A uno lo respetan si se hace respetar. No se trata de ir con la pistola en la mano tiroteando a todo el que nos mire feo. Se trata de establecer lo admisible y lo intolerable. ¿Y qué es lo intolerable? Pues, entre otras cosas, asistir a una boda de Estado en Londres tres días después de que unos chicos de la Royal Navy estuvieran a punto de cargarse, en un asalto fuera de lugar a una patrullera, a un guardia civil en las aguas españolas que rodean Gibraltar. Digo aguas españolas porque el Peñón carece de mar territorial británico. Ni lo tiene ahora, ni cuando se firmó el Tratado de Utrecht; no lo ha tenido nunca, pese a que el vomitivo Caruana persista en reclamar tres millas de jurisdicción marítima. No era el momento para que su majestad la Reina Sofía acudiese, majestuosamente, al bodorrio de dos pimpollos; de un pimpollo real y de una pimpolla plebeya venida a más, por emplear la expresión utilizada a destajo en varios rotativos británicos. No era el momento igualmente para que asistiesen al regio enlace sus reales altezas los Príncipes de Asturias. Por bastante menos -el inicio de la luna de miel en Gibraltar- se negó el Rey Juan Carlos a estar presente en el casamiento del príncipe Carlos con la inefable Lady Di.

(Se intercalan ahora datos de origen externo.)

(* ===== verification/ConsistencyFacts.v ===== *)
(** * ConsistencyFacts: what a consistent verdict means

    [validate_graph] reports no issue exactly on well-formed reads-from relations; the
    causal-cycle tests of both checkers decide acyclicity; and the exploration-graph
    checker, with its shortcuts, returns the verdict of the execution-graph checker. *)

From stdpp Require Import base tactics numbers pretty sets relations list strings.
From S2P Require Import Prelude Errors Event Relation RelationFacts ExplorationGraph Porf.
From S2P Require Import ExecutionGraph StorageFacts ExecutionGraphFacts ExplorationFacts.
From S2P Require Import PorfFacts PorfClocks DerivedOrder Consistency CycleSearch.

(** ** One reads-from entry *)

Section entries.
Context {V : Type}.
Implicit Types (g : ExecutionGraph V) (es : list (Event V)) (v : Validation).

(** The entry joins a receive to a send or to bottom. *)
Definition entry_typed es (entry : EventId * ReadsFromSource) : bool :=
  match es !! entry.1 with Some e => is_receive e | None => false end &&
  match rf_send entry.2 with
  | None => true
  | Some id => match es !! id with Some e => is_send e | None => false end
  end.

(** The entry is one the semantics allows. *)
Definition entry_ok es (entry : EventId * ReadsFromSource) : Prop :=
  ∃ er rl, es !! entry.1 = Some er ∧ as_receive er = Some rl ∧
    match rf_send entry.2 with
    | None => is_blocking rl = false
    | Some id => ∃ e sl, es !! id = Some e ∧ as_send e = Some sl ∧
        destination sl = thread er ∧ accepts rl (value sl) = Ok true
    end.

Definition entry_edge (entry : EventId * ReadsFromSource) : list (EventId * EventId) :=
  match rf_send entry.2 with Some id => [(id, entry.1)] | None => [] end.

Lemma entry_ok_typed es entry : entry_ok es entry → entry_typed es entry = true.
Proof.
  intros (er & rl & Her & Hr & Hs). unfold entry_typed. rewrite Her.
  assert (is_receive er = true) as -> by (apply is_receive_true; eauto). simpl.
  destruct (rf_send entry.2) as [id|]; [|done]. destruct Hs as (e & sl & -> & Hsl & _).
  apply is_send_true. eauto.
Qed.
(* ===== verification/FifoFacts.v ===== *)
(** * FifoFacts: the FIFO point-to-point clauses

    Sends are grouped by channel, and the two clauses look for a receive that
    overtakes an earlier send of its channel.  On a graph that passed the asynchronous
    checks, no clause reports anything exactly when every receive reads its channel in
    order ([fifo_ok]). *)

From stdpp Require Import base tactics numbers pretty sets relations list strings.
From S2P Require Import Prelude Errors Event Relation RelationFacts ExplorationGraph Porf.
From S2P Require Import ExecutionGraph StorageFacts ExecutionGraphFacts ExplorationFacts.
From S2P Require Import PorfFacts PorfClocks DerivedOrder Consistency CycleSearch.
From S2P Require Import ConsistencyFacts CheckerFacts.

(** ** Channels as a sorted map *)

Section channels.
Implicit Types (k key : Channel) (groups : list (Channel * list EventId)).

Lemma channel_lt_spec k key :
  channel_lt k key = true ↔ (k.1 < key.1 ∨ (k.1 = key.1 ∧ k.2 < key.2))%N.
Proof. unfold channel_lt. rewrite orb_true_iff, andb_true_iff, !N.ltb_lt, N.eqb_eq. done. Qed.

Lemma channel_lt_trans k1 k2 k3 :
  channel_lt k1 k2 = true → channel_lt k2 k3 = true → channel_lt k1 k3 = true.
Proof. rewrite !channel_lt_spec. lia. Qed.

Lemma channel_lt_irrefl k : channel_lt k k = false.
Proof. apply not_true_iff_false. rewrite channel_lt_spec. lia. Qed.

Lemma channel_lt_total k key : k ≠ key → channel_lt key k = false → channel_lt k key = true.
Proof.
  destruct k as [a b], key as [c d]. intros Hne. rewrite <-not_true_iff_false, !channel_lt_spec.
  simpl. intros H. destruct (decide (a = c)) as [->|]; [|lia].
  destruct (decide (b = d)) as [->|]; [done|lia].
Qed.

(** The keys of a [std::map] are strictly ascending. *)
Fixpoint channels_sorted groups : Prop :=
  match groups with
  | [] => True
  | (k, _) :: rest => (∀ k' ids, (k', ids) ∈ rest → channel_lt k k' = true) ∧ channels_sorted rest
  end.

Dicen los beatos -o los creyentes, y así nadie se ofende- que Dios está en los detalles. No lo sé, pero los detalles suelen ser importantes. A lo mejor cuidando algunos detalles en nuestra historia reciente -la lejana es otro asunto- no estaríamos ahora lamentando el daño que le han hecho a la agricultura española las declaraciones de una política alemana de segunda fila; ni siquiera un miembro -perdón, una miembra- del Gobierno federal, sino una consejera de Hamburgo. Asegura la canciller Merkel que nos van a reparar el percance ocasionado. Espero que sí, aunque posiblemente no será la reparación que le hace a alguien importante otro alguien que se ha pasado de rosca, sino que todo se limitará, finalmente, al gesto caritativo de darle una limosna más generosa al pobre que, en un deambular descuidado, hemos pisado sin querer mientras mendigaba en la acera.

Darse a respetar, insisto para que nadie me entienda mal, no consiste en ir con el machete levantado y presto a partir el primer cráneo que se nos ponga por delante. Basta con formar parte de la comunidad internacional en igualdad de condiciones. Es decir, exigiendo para nosotros el mismo respeto que les otorgamos a nuestros vecinos. Esto no es tanto un asunto de Zapatero o de Rajoy como del propio pueblo. Porque si alguien en Alemania ha cometido una imprudencia capaz de arruinar miles de puestos de trabajo en un país laboralmente ya bastante arruinado, basta con dejar de acudir a los supermercados de cierta multinacional teutona. Sin violencia de ningún tipo; simplemente, dejando de entrar, que es lo menos violento y lo más pasivo que se puede hacer. Y lo mismo cabe hacer con ciertos hipermercados franceses, aunque sólo sea para recordarles a los gabachos que se han pasado bastante estos días atrás cuando sus televisiones, qué angelitos, han estado advirtiendo a la población gala contra el consumo de productos españoles por considerarlos muy peligrosos para la salud. Algo que no ocurrirá, sobra comentarlo, porque para actuar así hace falta amarse como pueblo y los españoles nos odiamos rabiosamente como pueblo.